▶ [Exercise instructions]
Write out every line exactly, from the first line of the records below through the line that contains "existsb (fun x => mapping.fd x =? fd) l.".

***** Provided entries *****

(* ===== verification/Process.v ===== *)
(** * The emulator's process over the driver

    [proc] is a process with descriptors of the driver and mappings of them; its
    system calls are steps of Driver, its accesses to mapped memory go through
    the page of the mapping, which the driver's fault handler finds. This is an
    instance of the interface of Emulator. *)

From S2P Require Import Prelude Structs Kernel Npt Vmcb VcpuRun Vcpu Vm Driver.
From S2P Require Import Emulator GuestMemory.

(** A mapping: where it starts, its length and its descriptor. *)
Module mapping.
Record t : Type := mk {
  start : Z;
  len : Z;
  fd : Z
}.
Definition holds (address : Z) (x : t) : bool :=
  (start x <=? address) && (address <? start x + len x).
End mapping.

(** The process outside of the driver: where it keeps its [struct registers],
    where mmap puts a mapping, and the file with the guest's binary. *)
Class Userland (K : KernelOps) : Type := {
  regs_buf : Z;
  mmap_place : list mapping.t -> Z -> Z;
  bin_open : Z;               (** the answer of open(bin) *)
  bin_stat : Z;               (** the answer of fstat *)
  bin_bytes : list Z
}.

(** The buffer can be accessed. *)
Class UserlandOk (K : KernelOps) (U : Userland K) : Prop :=
  regs_buf_ok u r : (copy_to_user u regs_buf r).1 = 0.

Record proc `{KernelOps} : Type := Proc {
  p_ks : kstate;
  p_maps : list mapping.t;
  p_closed : gset Z          (** closed, but still mapped *)
}.

#[global] Instance eta_proc `{K : KernelOps} : Eta proc := fun p =>
  Proc K (p_ks p) (p_maps p) (p_closed p).

Section process.
Context `{K : KernelOps} `{P : !Processor K} `{A : !Abi K} `{U : !Userland K} `{C : Config}.

Definition PM : Type -> Type := M proc.

(** A system call of the driver. *)
Definition sys {T} (m : KM T) : PM T := fun p =>
  match m (p_ks p) with
  | Ok a s => Ok a (p <| p_ks := s |>)
  | Stop w => Stop w
  end.

Definition mapped_fd (fd : Z) (l : list mapping.t) : bool :=
  existsb (fun x => mapping.fd x =? fd) l.

(** The last reference to a descriptor of the driver goes with its last
    mapping. *)
Definition close_file (fd : Z) : PM Z :=
  if fd =? bin_open then mret 0
  else
    l ← gets p_maps;
    if mapped_fd fd l then modify (fun p => p <| p_closed := {[fd]} ∪ p_closed p |>) ;; mret 0
    else sys (step (SysClose fd)).

Definition round_up (len : Z) : Z := (len + 4095) / 4096 * 4096.

Definition mmap_file (len fd : Z) : PM Z :=
  l ← gets p_maps;
  let start := mmap_place l (round_up len) in
  r ← sys (step (SysMmap fd 0 start (start + round_up len)));
  if r <? 0 then mret r
  else modify (fun p => p <| p_maps := mapping.mk start (round_up len) fd :: p_maps p |>) ;; mret start.

Definition munmap_file (address len : Z) : PM Z :=
  l ← gets p_maps;
  match List.find (fun x => mapping.start x =? address) l with
  | None => mret 0
  | Some x =>
      let l' := List.filter (fun y => negb (mapping.start y =? address)) l in
      closed ← gets p_closed;
      modify (fun p => p <| p_maps := l' |>) ;;
      if bool_decide (mapping.fd x ∈ closed) && negb (mapped_fd (mapping.fd x) l') then
        modify (fun p => p <| p_closed := p_closed p ∖ {[mapping.fd x]} |>) ;;
        sys (step (SysClose (mapping.fd x))) ;; mret 0
      else mret 0
  end.

(** The page behind an address of guest memory: the fault handler's, by the page
    of the address. A signal stops the process. *)
Definition fault_page (address : Z) : PM (option Z) :=
  l ← gets p_maps;
  files ← gets (fun p => ks_files (p_ks p));
  match List.find (mapping.holds address) l with
  | None => halt BadAccess
  | Some x =>
      match files !! mapping.fd x with
      | Some (FVm vm) =>
          r ← sys (yakvm_vm_vmm_fault vm (address - address mod PAGE_SIZE) (mapping.start x));
          mret (if r.1 =? 0 then r.2 else None)
      | _ => halt BadAccess
      end
  end.

Definition read_byte (address : Z) : PM Z :=
  p ← fault_page address;
  match p with
  | None => halt Aborted
  | Some page =>
      m ← gets (fun p => ks_pages (p_ks p));
      ws ← need ((m !! page_to_phys page) ≫= as_words);
      need (byte_of ws address)
  end.

(** A store by the kernel's read: whether it could be made. *)
Definition write_byte (address x : Z) : PM bool :=
  p ← fault_page address;
  match p with
  | None => mret false
  | Some page =>
      m ← gets (fun p => ks_pages (p_ks p));
      ws ← need ((m !! page_to_phys page) ≫= as_words);
      modify (fun p => p <| p_ks := (p_ks p) <| ks_pages :=
        <[page_to_phys page := PWords (set_byte ws address x)]> (ks_pages (p_ks p)) |> |>) ;;
      mret true
  end.

(** The bytes of a file stored from [address] on, as far as memory goes. *)
Fixpoint write_bytes (address : Z) (l : list Z) : PM Z :=
  match l with
  | [] => mret 0
  | x :: l =>
      maps ← gets p_maps;
      if negb (existsb (mapping.holds address) maps) then mret 0
      else
        b ← write_byte address x;
        if b : bool then n ← write_bytes (address + 1) l; mret (n + 1) else mret 0
  end.

Definition read_file (fd address size : Z) : PM Z :=
  if negb (fd =? bin_open) then mret (- EBADF)
  else
    let l := take (Z.to_nat size) bin_bytes in
    n ← write_bytes address l;
    mret (if (n =? 0) && negb (length l =? 0)%nat then - EFAULT else n).

(** The page a vcpu shares. *)
Definition shared_state (address : Z) : PM state.t :=
  l ← gets p_maps;
  files ← gets (fun p => ks_files (p_ks p));
  match List.find (fun x => mapping.start x =? address) l with
  | None => halt BadAccess
  | Some x =>
      match files !! mapping.fd x with
      | Some (FVcpu c) =>
          v ← sys (get_vcpu c);
          m ← gets (fun p => ks_pages (p_ks p));
          need ((m !! virt_to_phys (vcpu.state v)) ≫= as_state)
      | _ => halt BadAccess
      end
  end.

Definition ask_regs (fd : Z) : PM (Z * registers.t) :=
  r ← sys (step (SysIoctl fd YAKVM_GET_REGS regs_buf false));
  u ← gets (fun p => ks_user (p_ks p));
  mret (r, (copy_from_user u regs_buf).2).

Definition tell_regs (fd : Z) (regs : registers.t) : PM Z :=
  modify (fun p => p <| p_ks := (p_ks p) <| ks_user :=
    (copy_to_user (ks_user (p_ks p)) regs_buf regs).2 |> |>) ;;
  sys (step (SysIoctl fd YAKVM_SET_REGS regs_buf false)).

#[global] Instance process : Host proc := {|
  sys_open_dev := sys (step SysOpen);
  sys_open_bin _ := mret bin_open;
  sys_fstat fd := mret (if fd =? bin_open then bin_stat else - EBADF, Z.of_nat (length bin_bytes));
  sys_read := read_file;
  sys_close := close_file;
  sys_ioctl fd nr arg := sys (step (SysIoctl fd nr arg false));
  sys_get_regs := ask_regs;
  sys_set_regs := tell_regs;
  sys_mmap := mmap_file;
  sys_munmap := munmap_file;
  user_state := shared_state;
  user_byte := read_byte
|}.

End process.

*****

▶ [Your solution]
(* ===== verification/Process.v ===== *)
(** * The emulator's process over the driver

    [proc] is a process with descriptors of the driver and mappings of them; its
    system calls are steps of Driver, its accesses to mapped memory go through
    the page of the mapping, which the driver's fault handler finds. This is an
    instance of the interface of Emulator. *)

From S2P Require Import Prelude Structs Kernel Npt Vmcb VcpuRun Vcpu Vm Driver.
From S2P Require Import Emulator GuestMemory.

(** A mapping: where it starts, its length and its descriptor. *)
Module mapping.
Record t : Type := mk {
  start : Z;
  len : Z;
  fd : Z
}.
Definition holds (address : Z) (x : t) : bool :=
  (start x <=? address) && (address <? start x + len x).
End mapping.

(** The process outside of the driver: where it keeps its [struct registers],
    where mmap puts a mapping, and the file with the guest's binary. *)
Class Userland (K : KernelOps) : Type := {
  regs_buf : Z;
  mmap_place : list mapping.t -> Z -> Z;
  bin_open : Z;               (** the answer of open(bin) *)
  bin_stat : Z;               (** the answer of fstat *)
  bin_bytes : list Z
}.

(** The buffer can be accessed. *)
Class UserlandOk (K : KernelOps) (U : Userland K) : Prop :=
  regs_buf_ok u r : (copy_to_user u regs_buf r).1 = 0.

Record proc `{KernelOps} : Type := Proc {
  p_ks : kstate;
  p_maps : list mapping.t;
  p_closed : gset Z          (** closed, but still mapped *)
}.

#[global] Instance eta_proc `{K : KernelOps} : Eta proc := fun p =>
  Proc K (p_ks p) (p_maps p) (p_closed p).

Section process.
Context `{K : KernelOps} `{P : !Processor K} `{A : !Abi K} `{U : !Userland K} `{C : Config}.

Definition PM : Type -> Type := M proc.

(** A system call of the driver. *)
Definition sys {T} (m : KM T) : PM T := fun p =>
  match m (p_ks p) with
  | Ok a s => Ok a (p <| p_ks := s |>)
  | Stop w => Stop w
  end.

Definition mapped_fd (fd : Z) (l : list mapping.t) : bool :=
  existsb (fun x => mapping.fd x =? fd) l.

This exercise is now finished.